Administration for Children's Services Commissioner Gladys Carrion, left, and New York City Mayor Bill de Blasio, right, update New Yorkers on the Zymere Perkins case during a news conference in City Hall in Manhattan on Oct. 5, 2016. Credit: Charles Eckert

New York State has ordered the de Blasio administration to hire an independent monitor to oversee its child-welfare agency after city caseworkers repeatedly failed to protect a 6-year-old boy from family beatings that eventually killed him, according to a state report.

Staff of the city’s Administration for Children’s Services did not adequately probe the family situation of 6-year-old Zymere Perkins, conducted “poor quality” interviews and failed to identify mental illness and domestic violence in the child’s family, according to the report from the state’s Office of Children and Family Services.
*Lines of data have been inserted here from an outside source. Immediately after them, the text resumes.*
(** * Vote Count Bot: extraction engine and conversation state machine

    A shallow embedding of [VoteCount_bot(public).py]:
    - the text helpers of Python and of the [re] module that [extract_votes]
      and the handlers call, over text whose code points are below 256;
    - [extract_votes], with the fuzzy match against [DEFAULT_CANDIDATES];
    - the handlers of the [ConversationHandler] built in [main], as
      computations over the global [user_sessions] dictionary, with the
      replies sent and the external services contacted kept in a log. *)

From Stdlib Require Import Ascii String NArith ZArith Lia.
From Stdlib Require Import DecimalString DecimalN DecimalPos DecimalFacts.
From stdpp Require Import gmap strings list fin_maps.

Open Scope string_scope.

#[local] Arguments String.append !s1 s2 : simpl nomatch.

(** ** Characters

    A character is its code point; [ascii] gives the range 0..255. *)

Definition code (c : ascii) : N := N_of_ascii c.

Definition in_range (lo hi : N) (c : ascii) : bool :=
  ((lo <=? code c) && (code c <=? hi))%N.

(** [str.isspace] on one character, also the class [\s] of [re]. *)
Definition isspace (c : ascii) : bool :=
  in_range 9 13 c || in_range 28 32 c || (code c =? 133)%N || (code c =? 160)%N.

(** The line boundaries of [str.splitlines]. *)
Definition is_linebreak (c : ascii) : bool :=
  in_range 10 13 c || in_range 28 30 c || (code c =? 133)%N.

(** The class [\d] of [re]: the decimal digits. *)
Definition is_decimal (c : ascii) : bool := in_range 48 57 c.

(** [str.isdigit] on one character: the decimal digits and the superscript
    digits U+00B2, U+00B3 and U+00B9. *)
Definition isdigit_char (c : ascii) : bool :=
  is_decimal c || (code c =? 178)%N || (code c =? 179)%N || (code c =? 185)%N.

Definition is_letter (c : ascii) : bool := in_range 65 90 c || in_range 97 122 c.

(** The three character classes of the line pattern
    [([A-Za-z\.\-\s]+)[:\s]+([\d,]+)]. *)
Definition re_name (c : ascii) : bool :=
  is_letter c || (code c =? 46)%N || (code c =? 45)%N || isspace c.

Definition re_sep (c : ascii) : bool := (code c =? 58)%N || isspace c.

Definition re_num (c : ascii) : bool := is_decimal c || (code c =? 44)%N.

(** [str.lower] on one character. *)
Definition lower_char (c : ascii) : ascii :=
  if in_range 65 90 c || in_range 192 214 c || in_range 216 222 c
  then ascii_of_N (code c + 32) else c.

(** ** Strings *)

Fixpoint all_chars (p : ascii -> bool) (s : string) : bool :=
  match s with
  | EmptyString => true
  | String c s' => p c && all_chars p s'
  end.

Definition is_empty (s : string) : bool :=
  match s with EmptyString => true | _ => false end.

Fixpoint lower (s : string) : string :=
  match s with
  | EmptyString => EmptyString
  | String c s' => String (lower_char c) (lower s')
  end.

Fixpoint lstrip (s : string) : string :=
  match s with
  | EmptyString => EmptyString
  | String c s' => if isspace c then lstrip s' else s
  end.

Fixpoint rstrip (s : string) : string :=
  match s with
  | EmptyString => EmptyString
  | String c s' =>
      let r := rstrip s' in
      if isspace c && is_empty r then EmptyString else String c r
  end.

(** [str.strip()] *)
Definition strip (s : string) : string := rstrip (lstrip s).

(** [str.isdigit()] *)
Definition isdigit (s : string) : bool :=
  negb (is_empty s) && all_chars isdigit_char s.

Inductive PyExn : Type := KeyError | ValueError.

Definition Exc (A : Type) : Type := (PyExn + A)%type.

Fixpoint int_acc (acc : N) (s : string) : Exc N :=
  match s with
  | EmptyString => inr acc
  | String c s' =>
      if is_decimal c then int_acc (10 * acc + (code c - 48))%N s'
      else inl ValueError
  end.

(** The most digits of a string that [int] converts, and of a number that
    [str] and [format] print: [sys.int_info.default_max_str_digits]. *)
Definition max_str_digits : N := 4300.

Definition too_long (s : string) : bool :=
  (max_str_digits <? N.of_nat (String.length s))%N.

(** [int(s)], for the strings the program passes to it: those on which
    [isdigit] answered [True]. A superscript digit is refused, and so is a
    string of more than [max_str_digits] digits, leading zeros counted. *)
Definition int (s : string) : Exc N :=
  if is_empty s || too_long s then inl ValueError else int_acc 0 s.

(** [str.startswith] *)
Fixpoint startswith (s p : string) : bool :=
  match p, s with
  | EmptyString, _ => true
  | String a p', String b s' => Ascii.eqb a b && startswith s' p'
  | String _ _, EmptyString => false
  end.

Fixpoint remove_from (skip : nat) (old s : string) : string :=
  match s with
  | EmptyString => EmptyString
  | String c s' =>
      match skip with
      | S n => remove_from n old s'
      | O =>
          if startswith s old then remove_from (String.length old - 1) old s'
          else String c (remove_from 0 old s')
      end
  end.

(** [s.replace(old, "")] for a non-empty [old]: the occurrences of [old],
    found from the left and not overlapping, are dropped. *)
Definition remove_all (old s : string) : string := remove_from 0 old s.

(** [str.splitlines()] *)
Fixpoint splitlines (s : string) : list string :=
  match s with
  | EmptyString => []
  | String c s' =>
      if is_linebreak c then
        match s' with
        | String c2 s'' =>
            if (code c =? 13)%N && (code c2 =? 10)%N
            then EmptyString :: splitlines s''
            else EmptyString :: splitlines s'
        | EmptyString => [EmptyString]
        end
      else
        match splitlines s' with
        | [] => [String c EmptyString]
        | l :: ls => String c l :: ls
        end
  end.

(** [re.sub(r'\s+', ' ', s)]; [in_run] tells that the previous character
    was white space, already replaced. *)
Fixpoint sub_spaces (in_run : bool) (s : string) : string :=
  match s with
  | EmptyString => EmptyString
  | String c s' =>
      if isspace c then
        if in_run then sub_spaces true s' else String " " (sub_spaces true s')
      else String c (sub_spaces false s')
  end.

(** ** The line pattern

    A backtracking matcher for [cls+] followed by a continuation: the
    repetition is greedy and gives characters back one at a time when what
    follows fails, as [re] does. [acc] is what the repetition holds. *)

Fixpoint re_star {R : Type} (cls : ascii -> bool) (s acc : string)
    (k : string -> string -> option R) : option R :=
  match s with
  | String c s' =>
      if cls c then
        match re_star cls s' (acc ++ String c EmptyString) k with
        | Some r => Some r
        | None => k acc s
        end
      else k acc s
  | EmptyString => k acc EmptyString
  end.

Definition re_plus {R : Type} (cls : ascii -> bool) (s : string)
    (k : string -> string -> option R) : option R :=
  match s with
  | String c s' => if cls c then re_star cls s' (String c EmptyString) k else None
  | EmptyString => None
  end.

(** [re.match(r"([A-Za-z\.\-\s]+)[:\s]+([\d,]+)", s)]: groups 1 and 2. *)
Definition match_line (s : string) : option (string * string) :=
  re_plus re_name s (fun g1 r1 =>
  re_plus re_sep r1 (fun _ r2 =>
  re_plus re_num r2 (fun g2 _ => Some (g1, g2)))).

(** ** Edit distance

    [Levenshtein.distance] is the edit distance with unit costs. It is
    computed row by row, as the library does: [rows s t] lists the distance
    from [s] to every suffix of [t], the whole of [t] first. *)

Module Levenshtein.

Definition cost (a b : ascii) : nat := if Ascii.eqb a b then 0 else 1.

Fixpoint base_row (t : string) : list nat :=
  match t with
  | EmptyString => [0]
  | String _ t' => S (String.length t') :: base_row t'
  end.

Fixpoint step_row (a : ascii) (t : string) (prev : list nat) : list nat :=
  match t, prev with
  | String b t', up :: ((diag :: _) as prev') =>
      match step_row a t' prev' with
      | (nxt :: _) as row =>
          Nat.min (S up) (Nat.min (S nxt) (cost a b + diag)) :: row
      | [] => []
      end
  | EmptyString, up :: _ => [S up]
  | _, _ => []
  end.

Fixpoint rows (s t : string) : list nat :=
  match s with
  | EmptyString => base_row t
  | String a s' => step_row a t (rows s' t)
  end.

Definition distance (s t : string) : nat := hd 0 (rows s t).

(** The textbook recurrence, against which [distance] is checked below. *)
Fixpoint edits (s : string) : string -> nat :=
  fix edits_s (t : string) : nat :=
    match s, t with
    | EmptyString, _ => String.length t
    | _, EmptyString => String.length s
    | String a s', String b t' =>
        Nat.min (S (edits s' t))
          (Nat.min (S (edits_s t')) (cost a b + edits s' t'))
    end.

End Levenshtein.

(** ** The extraction engine *)

Definition DEFAULT_CANDIDATES : list string :=
  [ "Tobias"; "Chilungo"; "Chakwera"; "Nankhumwa"; "Bandawe"; "Banda";
    "Muluzi"; "Kaliya"; "Mutharika"; "Mwenifumbo"; "Kabambe"; "Chibambo";
    "Swira"; "Mbewe"; "Chilumpha"; "Chipojola"; "Dube" ].

Definition REGIONS : list string := [ "Northern"; "Central"; "Southern" ].

(** One turn of the loop [for candidate in DEFAULT_CANDIDATES]. The pair
    [(best_match, min_distance)] is [None] while it still is
    [(None, float("inf"))]. *)
Definition closer (raw_name : string) (best : option (string * nat))
    (candidate : string) : option (string * nat) :=
  let dist := Levenshtein.distance (lower raw_name) (lower candidate) in
  match best with
  | None => Some (candidate, dist)
  | Some (_, min_distance) =>
      if (dist <? min_distance)%nat then Some (candidate, dist) else best
  end.

Definition closest (catalog : list string) (raw_name : string)
  : option (string * nat) :=
  fold_left (closer raw_name) catalog None.

(** The body of [for line in lines], on the mapping [matched]. *)
Definition match_votes (matched : gmap string N) (line : string)
  : Exc (gmap string N) :=
  let clean_line := strip (sub_spaces false line) in
  match match_line clean_line with
  | Some (g1, g2) =>
      let raw_name := strip g1 in
      let vote_str := strip (remove_all "," g2) in
      if isdigit vote_str then
        match int vote_str with
        | inl e => inl e
        | inr vote_count =>
            match closest DEFAULT_CANDIDATES raw_name with
            | Some (best_match, min_distance) =>
                if (min_distance <=? 2)%nat
                then inr (<[best_match := vote_count]> matched)
                else inr matched
            | None => inr matched
            end
        end
      else inr matched
  | None => inr matched
  end.

(** A [for] loop whose body updates [acc] and may raise. *)
Fixpoint for_each {A B : Type} (body : B -> A -> Exc B) (acc : B)
    (items : list A) : Exc B :=
  match items with
  | [] => inr acc
  | x :: rest =>
      match body acc x with
      | inl e => inl e
      | inr acc' => for_each body acc' rest
      end
  end.

(** [[line.strip() for line in text.splitlines() if line.strip()]] *)
Definition lines_of (text : string) : list string :=
  filter (fun l => is_empty l = false) (strip <$> splitlines text).

Definition extract_votes (text : string) : Exc (gmap string N) :=
  for_each match_votes ∅ (lines_of text).

(** ** Sessions and the world the handlers run in *)

(** The dictionary stored in [user_sessions] for one user. The key
    ["candidate_to_edit"] is absent until a candidate is selected:
    [None] is the absent key. A dictionary of counts is a finite map: the
    order of its keys, which only the layout of the replies shows, is left
    out. *)
Record Session : Type := {
  candidates : gmap string N;
  region : option string;
  district : option string;
  votes_confirmed : bool;
  candidate_to_edit : option string;
}.

Definition set_candidates (v : gmap string N) (s : Session) : Session :=
  {| candidates := v; region := region s; district := district s;
     votes_confirmed := votes_confirmed s;
     candidate_to_edit := candidate_to_edit s |}.

Definition set_region (r : string) (s : Session) : Session :=
  {| candidates := candidates s; region := Some r; district := district s;
     votes_confirmed := votes_confirmed s;
     candidate_to_edit := candidate_to_edit s |}.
“The level of casework activity for all cases was insufficient and was particularly lacking given the family circumstances,” according to the 26-page document.

His mother and her boyfriend have both been arrested on charges related to his mistreatment.

On Tuesday evening, de Blasio said he had ordered the firings of three employees involved in the case and moved to suspend and demote six others. Those personnel moves came a day after the abrupt resignation of the city’s child-welfare commissioner, Gladys Carrión.

“The buck stops with me,” according to de Blasio’s statement, coordinated with the release of his own report calling the death “an unacceptable tragedy.”

“This mission of ACS is to ensure the welfare of every child, but in this case, the city failed,” the report said.

Earlier Tuesday, de Blasio suggested hiring a monitor was his administration’s idea; he did not mention the state had ordered the move.

De Blasio said the resignation of Carrión — who had worked in child protection for decades — happened because she was “exhausted.”

“I think for Gladys — just a life of this very grueling, tough work really — it became a point where she just felt exhausted, and she felt she had done all she could do, and that she needed to retire. And I think people get to that point when they do very tough jobs,” he said of Carrión, who once led the state agency that issued the report and ordered the hiring of the independent monitor.

According to the city’s probe, Zymere had been the subject of five child-welfare reports — three found to have merit, the others unfounded. The state report said that investigators found allegations of abuse of drugs or alcohol, as well as “fractures, excessive corporal punishment, and inadequate guardianship.”

Carrión, one of de Blasio’s first appointees upon becoming mayor in 2013, has managed the agency amid several high-profile deaths of children whose cases were on its radar.

Earlier this month, Jaden Jordan, 3, died after being discovered unconscious and covered in feces in his Brooklyn home; and two toddlers died from a steam-heater accident, and their parents had been questioned before the deaths by Carrión’s agency.

During a City Council oversight hearing in October triggered by the Zymere case, Carrión cried while recounting the citys responsibility to protect children.